[Problem] Write out, word for word, the part of the listing below that opens with the line containing "#[global] Instance hijo_key_le_po" and closes with the line containing "(df_hist_hijo : list", keeping both of those lines and adding no others.
Given data START
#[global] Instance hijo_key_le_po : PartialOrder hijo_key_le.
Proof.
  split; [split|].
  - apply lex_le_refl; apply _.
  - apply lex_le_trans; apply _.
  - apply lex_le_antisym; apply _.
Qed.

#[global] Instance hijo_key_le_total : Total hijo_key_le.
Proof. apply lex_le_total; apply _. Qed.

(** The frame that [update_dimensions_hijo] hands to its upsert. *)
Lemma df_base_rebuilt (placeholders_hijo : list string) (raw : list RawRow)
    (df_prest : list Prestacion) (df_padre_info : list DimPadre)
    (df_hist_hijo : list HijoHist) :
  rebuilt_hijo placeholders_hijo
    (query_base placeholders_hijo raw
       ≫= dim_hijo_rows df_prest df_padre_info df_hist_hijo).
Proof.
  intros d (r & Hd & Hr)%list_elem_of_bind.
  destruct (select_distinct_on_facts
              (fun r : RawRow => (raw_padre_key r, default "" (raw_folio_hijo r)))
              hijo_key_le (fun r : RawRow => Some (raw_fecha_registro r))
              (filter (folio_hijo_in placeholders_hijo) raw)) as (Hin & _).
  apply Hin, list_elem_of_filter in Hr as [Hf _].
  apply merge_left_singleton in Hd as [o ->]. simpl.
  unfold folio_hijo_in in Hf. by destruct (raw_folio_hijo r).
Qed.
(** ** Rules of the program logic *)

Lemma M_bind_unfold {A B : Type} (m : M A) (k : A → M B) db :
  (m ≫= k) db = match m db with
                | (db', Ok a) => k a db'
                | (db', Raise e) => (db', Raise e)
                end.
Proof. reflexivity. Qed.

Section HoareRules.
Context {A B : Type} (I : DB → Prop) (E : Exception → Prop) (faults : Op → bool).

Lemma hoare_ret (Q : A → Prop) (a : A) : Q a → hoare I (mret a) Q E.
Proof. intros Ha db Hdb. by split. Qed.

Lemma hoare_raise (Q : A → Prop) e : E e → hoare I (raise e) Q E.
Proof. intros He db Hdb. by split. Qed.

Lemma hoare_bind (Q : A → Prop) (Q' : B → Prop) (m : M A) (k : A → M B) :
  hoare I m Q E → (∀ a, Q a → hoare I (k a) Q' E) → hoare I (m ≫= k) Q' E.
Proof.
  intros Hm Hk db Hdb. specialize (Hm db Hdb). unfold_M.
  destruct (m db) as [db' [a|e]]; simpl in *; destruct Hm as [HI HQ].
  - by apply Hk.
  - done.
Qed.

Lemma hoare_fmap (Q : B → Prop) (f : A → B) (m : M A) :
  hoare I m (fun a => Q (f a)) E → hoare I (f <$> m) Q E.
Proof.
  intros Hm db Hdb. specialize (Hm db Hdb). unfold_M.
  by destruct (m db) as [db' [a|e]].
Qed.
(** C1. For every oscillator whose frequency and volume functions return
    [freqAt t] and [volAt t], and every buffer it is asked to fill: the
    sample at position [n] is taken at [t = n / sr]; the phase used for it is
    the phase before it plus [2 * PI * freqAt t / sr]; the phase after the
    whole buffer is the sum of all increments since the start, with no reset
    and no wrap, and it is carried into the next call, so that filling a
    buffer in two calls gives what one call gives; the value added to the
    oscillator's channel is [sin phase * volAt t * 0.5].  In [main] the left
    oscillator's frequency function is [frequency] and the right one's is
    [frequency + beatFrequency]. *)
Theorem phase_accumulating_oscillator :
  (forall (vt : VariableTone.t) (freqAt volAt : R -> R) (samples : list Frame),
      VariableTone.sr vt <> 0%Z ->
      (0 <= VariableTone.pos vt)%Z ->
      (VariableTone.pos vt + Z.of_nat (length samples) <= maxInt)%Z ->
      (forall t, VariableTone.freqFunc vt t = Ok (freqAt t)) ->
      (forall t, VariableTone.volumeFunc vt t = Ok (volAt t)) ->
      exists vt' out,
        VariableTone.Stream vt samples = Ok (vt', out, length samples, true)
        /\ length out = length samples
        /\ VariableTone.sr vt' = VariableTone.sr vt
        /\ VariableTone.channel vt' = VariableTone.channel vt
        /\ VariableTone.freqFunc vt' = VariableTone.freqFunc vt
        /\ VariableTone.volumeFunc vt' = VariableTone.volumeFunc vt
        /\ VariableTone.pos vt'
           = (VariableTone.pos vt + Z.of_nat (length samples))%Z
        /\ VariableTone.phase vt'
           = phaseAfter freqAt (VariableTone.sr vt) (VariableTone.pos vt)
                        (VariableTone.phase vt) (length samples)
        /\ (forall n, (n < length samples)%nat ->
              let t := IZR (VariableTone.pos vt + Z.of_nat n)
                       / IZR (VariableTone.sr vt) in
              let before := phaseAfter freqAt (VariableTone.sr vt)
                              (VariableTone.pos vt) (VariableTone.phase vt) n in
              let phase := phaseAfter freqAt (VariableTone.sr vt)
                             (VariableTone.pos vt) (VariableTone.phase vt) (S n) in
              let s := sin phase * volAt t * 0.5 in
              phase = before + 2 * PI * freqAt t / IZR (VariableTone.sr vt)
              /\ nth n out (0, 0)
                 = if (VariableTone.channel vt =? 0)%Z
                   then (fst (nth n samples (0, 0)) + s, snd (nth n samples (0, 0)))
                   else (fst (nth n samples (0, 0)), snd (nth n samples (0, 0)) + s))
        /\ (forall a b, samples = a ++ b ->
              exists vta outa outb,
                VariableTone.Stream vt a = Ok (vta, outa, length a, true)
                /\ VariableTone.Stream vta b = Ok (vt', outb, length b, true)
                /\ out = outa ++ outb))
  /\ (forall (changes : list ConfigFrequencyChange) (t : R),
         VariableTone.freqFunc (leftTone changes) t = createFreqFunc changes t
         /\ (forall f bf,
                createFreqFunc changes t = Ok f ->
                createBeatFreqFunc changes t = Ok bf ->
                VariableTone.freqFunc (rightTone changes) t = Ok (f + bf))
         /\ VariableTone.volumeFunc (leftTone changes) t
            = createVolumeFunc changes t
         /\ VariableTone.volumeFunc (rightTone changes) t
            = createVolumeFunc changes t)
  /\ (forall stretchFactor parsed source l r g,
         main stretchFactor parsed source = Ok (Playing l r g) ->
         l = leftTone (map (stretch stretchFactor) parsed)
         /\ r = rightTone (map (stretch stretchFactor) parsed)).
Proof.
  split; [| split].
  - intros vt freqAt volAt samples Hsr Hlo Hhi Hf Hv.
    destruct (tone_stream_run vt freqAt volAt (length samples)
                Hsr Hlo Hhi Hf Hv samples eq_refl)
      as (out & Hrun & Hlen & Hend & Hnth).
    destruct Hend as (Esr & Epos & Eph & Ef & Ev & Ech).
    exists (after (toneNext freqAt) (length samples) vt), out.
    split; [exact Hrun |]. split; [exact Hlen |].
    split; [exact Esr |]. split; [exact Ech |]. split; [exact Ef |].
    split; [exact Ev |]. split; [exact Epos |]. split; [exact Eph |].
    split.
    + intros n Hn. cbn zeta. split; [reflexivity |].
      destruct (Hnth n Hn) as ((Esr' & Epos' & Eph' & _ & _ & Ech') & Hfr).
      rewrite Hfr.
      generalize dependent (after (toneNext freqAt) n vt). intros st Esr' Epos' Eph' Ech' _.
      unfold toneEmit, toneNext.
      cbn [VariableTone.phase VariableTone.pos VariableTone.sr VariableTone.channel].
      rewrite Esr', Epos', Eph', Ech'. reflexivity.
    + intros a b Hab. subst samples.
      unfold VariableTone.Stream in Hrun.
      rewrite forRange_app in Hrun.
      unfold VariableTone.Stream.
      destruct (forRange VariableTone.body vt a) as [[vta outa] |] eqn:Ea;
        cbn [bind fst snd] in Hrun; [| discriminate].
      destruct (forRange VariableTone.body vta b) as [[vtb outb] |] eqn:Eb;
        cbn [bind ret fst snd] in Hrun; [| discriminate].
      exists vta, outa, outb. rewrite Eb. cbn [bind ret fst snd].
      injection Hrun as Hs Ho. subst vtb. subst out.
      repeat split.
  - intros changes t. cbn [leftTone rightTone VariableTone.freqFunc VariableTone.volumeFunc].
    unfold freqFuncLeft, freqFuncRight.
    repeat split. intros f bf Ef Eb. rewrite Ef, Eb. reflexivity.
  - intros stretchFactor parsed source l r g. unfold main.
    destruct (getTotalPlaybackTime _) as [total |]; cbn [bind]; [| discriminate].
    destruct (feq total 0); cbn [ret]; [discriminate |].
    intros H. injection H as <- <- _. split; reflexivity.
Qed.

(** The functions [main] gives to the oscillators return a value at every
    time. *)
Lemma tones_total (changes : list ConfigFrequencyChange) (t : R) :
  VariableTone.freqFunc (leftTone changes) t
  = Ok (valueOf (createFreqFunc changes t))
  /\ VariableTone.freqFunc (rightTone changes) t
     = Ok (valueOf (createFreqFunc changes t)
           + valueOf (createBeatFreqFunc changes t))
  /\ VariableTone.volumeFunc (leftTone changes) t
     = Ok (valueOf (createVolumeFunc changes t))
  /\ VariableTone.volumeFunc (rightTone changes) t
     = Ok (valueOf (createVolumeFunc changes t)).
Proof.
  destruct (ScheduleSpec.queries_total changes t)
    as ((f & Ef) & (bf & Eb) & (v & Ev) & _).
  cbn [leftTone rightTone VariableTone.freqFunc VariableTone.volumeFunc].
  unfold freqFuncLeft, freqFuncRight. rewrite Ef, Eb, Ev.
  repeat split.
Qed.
Given data END
Given data START
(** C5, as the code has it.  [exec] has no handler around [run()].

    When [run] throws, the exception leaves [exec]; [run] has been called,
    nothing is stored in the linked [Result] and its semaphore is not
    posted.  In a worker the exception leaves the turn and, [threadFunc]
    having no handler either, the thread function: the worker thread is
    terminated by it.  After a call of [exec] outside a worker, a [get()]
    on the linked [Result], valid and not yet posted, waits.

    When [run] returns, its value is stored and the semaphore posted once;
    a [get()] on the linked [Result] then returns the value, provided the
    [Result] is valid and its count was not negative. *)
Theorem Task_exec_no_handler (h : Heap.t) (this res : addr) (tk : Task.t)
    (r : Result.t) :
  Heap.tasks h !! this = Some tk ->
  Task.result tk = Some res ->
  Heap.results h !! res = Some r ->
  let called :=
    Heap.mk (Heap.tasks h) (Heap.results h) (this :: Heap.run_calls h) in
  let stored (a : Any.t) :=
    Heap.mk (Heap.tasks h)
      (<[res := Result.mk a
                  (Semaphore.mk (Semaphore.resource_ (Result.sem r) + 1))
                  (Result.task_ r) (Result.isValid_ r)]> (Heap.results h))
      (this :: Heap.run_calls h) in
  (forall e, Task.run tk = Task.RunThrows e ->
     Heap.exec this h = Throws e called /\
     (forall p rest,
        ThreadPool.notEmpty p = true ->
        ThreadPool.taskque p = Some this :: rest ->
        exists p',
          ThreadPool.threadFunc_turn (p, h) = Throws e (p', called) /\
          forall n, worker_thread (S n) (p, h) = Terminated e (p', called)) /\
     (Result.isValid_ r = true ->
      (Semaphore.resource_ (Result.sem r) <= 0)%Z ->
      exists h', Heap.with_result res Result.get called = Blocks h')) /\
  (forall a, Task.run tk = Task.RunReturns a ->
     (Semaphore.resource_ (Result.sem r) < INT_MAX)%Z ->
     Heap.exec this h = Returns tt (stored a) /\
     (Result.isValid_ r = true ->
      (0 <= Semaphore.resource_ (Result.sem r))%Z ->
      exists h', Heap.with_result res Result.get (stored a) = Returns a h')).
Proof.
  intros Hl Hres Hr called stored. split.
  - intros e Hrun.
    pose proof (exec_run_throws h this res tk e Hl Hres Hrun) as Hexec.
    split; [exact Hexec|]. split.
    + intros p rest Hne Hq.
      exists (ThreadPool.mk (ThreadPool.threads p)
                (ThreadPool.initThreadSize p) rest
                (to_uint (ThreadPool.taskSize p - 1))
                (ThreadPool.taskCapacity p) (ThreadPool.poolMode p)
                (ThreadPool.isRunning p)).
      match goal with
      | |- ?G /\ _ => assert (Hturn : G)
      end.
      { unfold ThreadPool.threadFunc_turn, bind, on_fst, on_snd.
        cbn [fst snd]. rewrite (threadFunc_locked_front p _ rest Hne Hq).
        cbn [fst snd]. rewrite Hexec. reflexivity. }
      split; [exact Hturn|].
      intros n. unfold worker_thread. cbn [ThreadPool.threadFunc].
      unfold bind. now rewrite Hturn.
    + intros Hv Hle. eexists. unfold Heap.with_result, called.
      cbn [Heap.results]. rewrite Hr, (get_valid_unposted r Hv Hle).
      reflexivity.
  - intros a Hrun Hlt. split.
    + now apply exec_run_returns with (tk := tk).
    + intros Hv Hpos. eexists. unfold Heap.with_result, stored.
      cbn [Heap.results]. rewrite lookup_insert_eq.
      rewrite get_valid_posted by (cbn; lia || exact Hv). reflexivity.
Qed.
Given data END
[Result of this exercise]
#[global] Instance hijo_key_le_po : PartialOrder hijo_key_le.
Proof.
  split; [split|].
  - apply lex_le_refl; apply _.
  - apply lex_le_trans; apply _.
  - apply lex_le_antisym; apply _.
Qed.

#[global] Instance hijo_key_le_total : Total hijo_key_le.
Proof. apply lex_le_total; apply _. Qed.

(** The frame that [update_dimensions_hijo] hands to its upsert. *)
Lemma df_base_rebuilt (placeholders_hijo : list string) (raw : list RawRow)
    (df_prest : list Prestacion) (df_padre_info : list DimPadre)
    (df_hist_hijo : list HijoHist) :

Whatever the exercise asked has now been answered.